** Work order **
Working from the top of the records below, reproduce each line exactly, ending once you have written the line containing "Definition PRNT_CSCP_PrinterClass : Z".

Saved data entries:
(* ===== verification/PrinterClassDevice.v ===== *)
(** * The printer class driver

    [LUFA/Drivers/USB/Class/Device/PrinterClassDevice.c] and [.h], with the
    constants of [Class/Common/PrinterClassCommon.h].  The event belongs to the
    application and is a parameter. *)

From S2P Require Import Prelude StdDescriptors Hardware Lufa Device Endpoint ControlStream Requests Streams.
From S2P Require Import ClassDriver.

Definition PRNT_PORTSTATUS_NOTERROR : Z := Z.shiftl 1 3.
Definition PRNT_PORTSTATUS_SELECT : Z := Z.shiftl 1 4.
Definition PRNT_PORTSTATUS_PAPEREMPTY : Z := Z.shiftl 1 5.
Definition PRNT_CSCP_PrinterClass : Z := 0x07.
Definition PRNT_CSCP_PrinterSubclass : Z := 0x01.
Definition PRNT_CSCP_BidirectionalProtocol : Z := 0x02.
Definition PRNT_REQ_GetDeviceID : Z := 0x00.
Definition PRNT_REQ_GetPortStatus : Z := 0x01.
Definition PRNT_REQ_SoftReset : Z := 0x02.

Record USB_ClassInfo_PRNT_Device_t := {
  InterfaceNumber : Z;                          (** [Config], [uint8_t] *)
  DataINEndpoint : USB_Endpoint_Table_t;
  DataOUTEndpoint : USB_Endpoint_Table_t;
  IEEE1284String : list Z;                      (** with its terminating zero *)
  PortStatus : Z;                               (** [State], [uint8_t] *)
  IsPrinterReset : bool;
}.

Definition set_State (p : Z) (r : bool) (i : USB_ClassInfo_PRNT_Device_t) : USB_ClassInfo_PRNT_Device_t :=
  {| InterfaceNumber := InterfaceNumber i; DataINEndpoint := DataINEndpoint i;
     DataOUTEndpoint := DataOUTEndpoint i; IEEE1284String := IEEE1284String i;
     PortStatus := p; IsPrinterReset := r |}.
Definition set_reset (r : bool) (i : USB_ClassInfo_PRNT_Device_t) := set_State (PortStatus i) r i.
Definition set_types (i : USB_ClassInfo_PRNT_Device_t) : USB_ClassInfo_PRNT_Device_t :=
  {| InterfaceNumber := InterfaceNumber i; DataINEndpoint := set_type EP_TYPE_BULK (DataINEndpoint i);
     DataOUTEndpoint := set_type EP_TYPE_BULK (DataOUTEndpoint i); IEEE1284String := IEEE1284String i;
     PortStatus := PortStatus i; IsPrinterReset := IsPrinterReset i |}.

Abbreviation prnt H A := (driver H USB_ClassInfo_PRNT_Device_t A).

Section driver.
Context {H A : Type} `{!Mcu H} (fuel : nat).
Context (EVENT_PRNT_Device_SoftReset : USB_ClassInfo_PRNT_Device_t → M A unit).

Definition GetDeviceID (IEEE1284String : list Z) : M (lufa H) unit :=
  Endpoint_ClearSETUP;;
  ready ← status_wait fuel Endpoint_IsINReady;
  if negb ready then mret tt else
  n ← checked (strlen IEEE1284String);
  let IEEEStringLen := u16 (Z.of_nat n) in
  Endpoint_Write_16_BE (u16 (IEEEStringLen + 2));;
  Endpoint_Write_Control_Stream_LE fuel IEEE1284String IEEEStringLen;;
  Endpoint_ClearStatusStage fuel.

Definition GetPortStatus (PortStatus : Z) : M (lufa H) unit :=
  Endpoint_ClearSETUP;;
  ready ← status_wait fuel Endpoint_IsINReady;
  if negb ready then mret tt else
  Endpoint_Write_8 PortStatus;;
  Endpoint_ClearIN;;
  Endpoint_ClearStatusStage fuel.

Definition PRNT_switch (q : USB_Request_Header_t) (i : USB_ClassInfo_PRNT_Device_t) : M (prnt H A) unit :=
  let from_device := bmRequestType q =? class_request REQDIR_DEVICETOHOST in
  let to_device := bmRequestType q =? class_request REQDIR_HOSTTODEVICE in
  if bRequest q =? PRNT_REQ_GetDeviceID then
    when from_device (on_lib (GetDeviceID (IEEE1284String i)))
  else if bRequest q =? PRNT_REQ_GetPortStatus then
    when from_device (on_lib (GetPortStatus (PortStatus i)))
  else if bRequest q =? PRNT_REQ_SoftReset then
    when to_device
      (on_lib (Endpoint_ClearSETUP;; Endpoint_ClearStatusStage fuel);;
       upd_info (set_reset true);;
       i ← gets info;
       on_app (EVENT_PRNT_Device_SoftReset i))
  else mret tt.

Definition PRNT_Device_ProcessControlRequest : M (prnt H A) unit :=
  pending ← on_lib Endpoint_IsSETUPReceived;
  if negb pending then mret tt else
  q ← on_lib (gets USB_ControlRequest);
  i ← gets info;
  if negb (wIndex q =? InterfaceNumber i) then mret tt else
  PRNT_switch q i.

Definition PRNT_Device_ConfigureEndpoints : M (prnt H A) bool :=
  upd_info (set_State 0 false);;
  upd_info (set_State (Z.lor PRNT_PORTSTATUS_NOTERROR PRNT_PORTSTATUS_SELECT) false);;
  upd_info set_types;;
  i ← gets info;
  on_lib (configure_all [DataINEndpoint i; DataOUTEndpoint i]).

(** [if (USB_DeviceState != DEVICE_STATE_Configured) return result;] *)
Definition connected {B} (result : B) (body : USB_ClassInfo_PRNT_Device_t → M (lufa H) B) : M (prnt H A) B :=
  s ← on_lib (gets USB_DeviceState);
  i ← gets info;
  if negb (bool_decide (s = DEVICE_STATE_Configured)) then mret result else on_lib (body i).

Definition in_address (i : USB_ClassInfo_PRNT_Device_t) : Z := et_Address (DataINEndpoint i).
Definition out_address (i : USB_ClassInfo_PRNT_Device_t) : Z := et_Address (DataOUTEndpoint i).

(** Both endpoints start anew. *)
Definition reset_pipes (IN OUT : Z) : M (lufa H) unit :=
  Endpoint_ResetEndpoint OUT;;
  Endpoint_ResetEndpoint IN;;
  Endpoint_SelectEndpoint OUT;;
  Endpoint_ClearStall;;
  Endpoint_ResetDataToggle;;
  Endpoint_SelectEndpoint IN;;
  Endpoint_ClearStall;;
  Endpoint_ResetDataToggle.

Definition PRNT_Device_USBTask : M (prnt H A) unit :=
  s ← on_lib (gets USB_DeviceState);
  if negb (bool_decide (s = DEVICE_STATE_Configured)) then mret tt else
  i ← gets info;
  on_lib (pipe_task fuel (in_address i));;
  i ← gets info;
  when (IsPrinterReset i)
    (on_lib (reset_pipes (in_address i) (out_address i));;
     upd_info (set_reset false)).

Definition PRNT_Device_SendString (String : list Z) : M (prnt H A) Z :=
  connected ENDPOINT_RWSTREAM_DeviceDisconnected (λ i, pipe_SendString fuel (in_address i) String).
Definition PRNT_Device_SendData (Buffer : list Z) (Length : Z) : M (prnt H A) Z :=
  connected ENDPOINT_RWSTREAM_DeviceDisconnected (λ i, pipe_SendData fuel (in_address i) Buffer Length).
Definition PRNT_Device_SendByte (Data : Z) : M (prnt H A) Z :=
  connected ENDPOINT_RWSTREAM_DeviceDisconnected (λ i, pipe_SendByte fuel (in_address i) Data).
Definition PRNT_Device_Flush : M (prnt H A) Z :=
  connected ENDPOINT_RWSTREAM_DeviceDisconnected (λ i, pipe_Flush fuel (in_address i)).
Definition PRNT_Device_BytesReceived : M (prnt H A) Z :=
  connected 0 (λ i, pipe_BytesReceived (out_address i)).
Definition PRNT_Device_ReceiveByte : M (prnt H A) Z :=
  connected (-1) (λ i, pipe_ReceiveByte (out_address i)).

(** [PRNT_Device_putchar] and [PRNT_Device_getchar] for the stream of a driver. *)
Definition PRNT_Device_putchar (FDEV_ERR c : Z) : M (prnt H A) Z :=
  e ← PRNT_Device_SendByte (u8 c);
  mret (if e =? 0 then 0 else FDEV_ERR).
Definition PRNT_Device_getchar (FDEV_EOF : Z) : M (prnt H A) Z :=
  ReceivedByte ← PRNT_Device_ReceiveByte;
  mret (if ReceivedByte <? 0 then FDEV_EOF else ReceivedByte).
End driver.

** Response to this exercise **
(* ===== verification/PrinterClassDevice.v ===== *)
(** * The printer class driver

    [LUFA/Drivers/USB/Class/Device/PrinterClassDevice.c] and [.h], with the
    constants of [Class/Common/PrinterClassCommon.h].  The event belongs to the
    application and is a parameter. *)

From S2P Require Import Prelude StdDescriptors Hardware Lufa Device Endpoint ControlStream Requests Streams.
From S2P Require Import ClassDriver.

Definition PRNT_PORTSTATUS_NOTERROR : Z := Z.shiftl 1 3.
Definition PRNT_PORTSTATUS_SELECT : Z := Z.shiftl 1 4.
Definition PRNT_PORTSTATUS_PAPEREMPTY : Z := Z.shiftl 1 5.
Definition PRNT_CSCP_PrinterClass : Z := 0x07.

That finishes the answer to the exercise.